**What you need to do**
What lines in the following entries hold the word "embedding"? Copy each one.

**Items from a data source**
# # # # # # #
(** * Synthetic data generator: generation, constraint and privacy engine

    A shallow embedding of the Python sources

      - generators/base_generator.py     (BaseGenerator)
      - generators/numeric_generator.py  (NumericGenerator)
      - generators/text_generator.py     (TextGenerator)
      - generators/date_generator.py     (DateGenerator)
      - privacy/anonymizer.py            (DataAnonymizer)
      - privacy/differential_privacy.py  (DifferentialPrivacy)
      - utils/validators.py              (SchemaValidator, DataValidator)
      - utils/exporters.py               (DataExporter.export_to_sql)
      - app.py                           (the subtypes offered, the generator called)

    Conventions of the embedding.

      - Python values are the inductive [Value]; [None] is [VNone].
      - Python floats are idealised as exact rationals ([Q]); there is no
        NaN and no infinity.  [round], [int], [min] and [max] are the exact
        operations on rationals.
      - Strings are [string] (sequences of 8-bit characters).
      - The interpreter state a routine can read or write is the record
        [World]: the state of the [random] module, of [numpy.random], of
        Faker's shared generator, the wall clock and the per-process hash
        salt that fixes the iteration order of sets.
      - A routine is a function [World -> Res A * World]; exceptions are
        values of [exn] and keep the state reached when they were raised.
      - Library code (the Mersenne Twister behind [random], numpy's
        samplers, Faker's providers, [strptime], the layout of CPython's
        hash tables) is not part of the repository.  It is the interface
        [PyRuntime]: operations together with the documented facts about
        them that the proofs use.  [DemoRuntime.runtime] is one
        implementation. *)

From Stdlib Require Import Ascii String QArith Qround Qabs DecimalString DecimalZ DecimalPos Lia Lqa.
From stdpp Require Import gmap strings list fin_maps sorting.

Local Open Scope Z_scope.

(* ===================================================================== *)
(** * Python values *)
(* ===================================================================== *)

(** [datetime.datetime]: proleptic Gregorian ordinal of the day
    ([toordinal()]), second of the day and microsecond. *)
Record DateTime := mkDateTime { dt_ordinal : Z; dt_second : Z; dt_micro : Z }.

Inductive Value :=
| VNone
| VBool (b : bool)
| VInt (n : Z)
| VFloat (x : Q)
| VStr (s : string)
| VDate (ordinal : Z)              (* datetime.date *)
| VDateTime (d : DateTime)         (* datetime.datetime *)
| VTime (second_of_day : Z).       (* datetime.time *)

(** [x is None] *)
Definition is_none (v : Value) : bool :=
  match v with VNone => true | _ => false end.

(** [isinstance(v, int)]: [bool] is a subclass of [int]. *)
Definition isinstance_int (v : Value) : bool :=
  match v with VBool _ | VInt _ => true | _ => false end.

(** The number behind a value for which [isinstance(v, (int, float))]. *)
Definition num_of (v : Value) : option Q :=
  match v with
  | VBool b => Some (inject_Z (Z.b2z b))
  | VInt n => Some (inject_Z n)
  | VFloat x => Some x
  | _ => None
  end.

Definition isinstance_int_float (v : Value) : bool :=
  match num_of v with Some _ => true | None => false end.

(** Exceptions, by class. *)
Inductive exn :=
| ValueError (msg : string)
| TypeError (msg : string)
| OverflowError (msg : string)
| ZeroDivisionError (msg : string)
| IndexError (msg : string).


(** How a routine ends: with a value, with an exception, or not within
    the number of loop iterations it was allowed ([NoFuel]; only [while]
    loops consume fuel, [for] loops over a list do not need any). *)
Inductive Res (A : Type) :=
| Ok (a : A)
| Raise (e : exn)
| NoFuel.
Arguments Ok {A} a.
Arguments Raise {A} e.
Arguments NoFuel {A}.

(* ===================================================================== *)
(** * Numbers *)
(* ===================================================================== *)

Module PyNum.

(** [int(x)] on a float: truncation towards zero. *)
Definition py_int (x : Q) : Z :=
  if Qle_bool 0 x then Qfloor x else Qceiling x.

(** [round(x)]: to the nearest integer, ties to the even one. *)
Definition round_half_even (x : Q) : Z :=
  let f := Qfloor x in
  match Qcompare (x - inject_Z f) (1 # 2) with
  | Lt => f
  | Gt => f + 1
  | Eq => if Z.even f then f else f + 1
  end.

(** [round(x, d)]: to the nearest multiple of 10**(-d), ties to even. *)
Definition py_round (x : Q) (d : Z) : Q :=
  inject_Z (round_half_even (x * Qpower (inject_Z 10) d))
  / Qpower (inject_Z 10) d.

(** [min(a, b)] and [max(a, b)] on numbers: the first argument is kept
    unless the second is strictly smaller (resp. larger). *)
Definition py_min (a b : Q) : Q := if Qlt_le_dec b a then b else a.
Definition py_max (a b : Q) : Q := if Qlt_le_dec a b then b else a.

Definition Qleb (a b : Q) : bool := Qle_bool a b.
Definition Qltb (a b : Q) : bool := negb (Qle_bool b a).

End PyNum.
Export PyNum.

(* ===================================================================== *)
(** * Strings *)
(* ===================================================================== *)

Module PyStr.

Local Open Scope string_scope.

(** [c in s] for a one-character [c]. *)
Fixpoint contains_char (c : ascii) (s : string) : bool :=
  match s with
  | EmptyString => false
  | String a s' => if Ascii.eqb a c then true else contains_char c s'
  end.

(** [s.split(c)] for a one-character separator. *)
Fixpoint split_on (c : ascii) (s : string) : list string :=
  match s with
  | EmptyString => [EmptyString]
  | String a s' =>
      if Ascii.eqb a c then EmptyString :: split_on c s'
      else match split_on c s' with
           | h :: t => String a h :: t
           | [] => [String a EmptyString]
           end
  end.

(** [c * n] *)
Fixpoint repeat_char (c : ascii) (n : nat) : string :=
  match n with
  | O => EmptyString
  | S n' => String c (repeat_char c n')
  end.

(** [s[0]] as a string; the empty string when [s] is empty (the callers
    index only strings they know to be non-empty). *)
Definition first_char (s : string) : string :=
  match s with
  | EmptyString => EmptyString
  | String a _ => String a EmptyString
  end.

(** [s[:n]] and [s[n:]] *)
Fixpoint str_take (n : nat) (s : string) : string :=
  match n, s with
  | S n', String a s' => String a (str_take n' s')
  | _, _ => EmptyString
  end.

Fixpoint str_drop (n : nat) (s : string) : string :=
  match n, s with
  | S n', String _ s' => str_drop n' s'
  | _, _ => s
  end.

(** [s[a:b]] for 0 <= a <= b *)
Definition str_slice (a b : nat) (s : string) : string :=
  str_take (b - a) (str_drop a s).

(** [s[-n:]] for n > 0 *)
Definition str_last (n : nat) (s : string) : string :=
  str_drop (String.length s - n) s.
# # # # # # #
**Answer box**
    A shallow embedding of the Python sources
    Conventions of the embedding.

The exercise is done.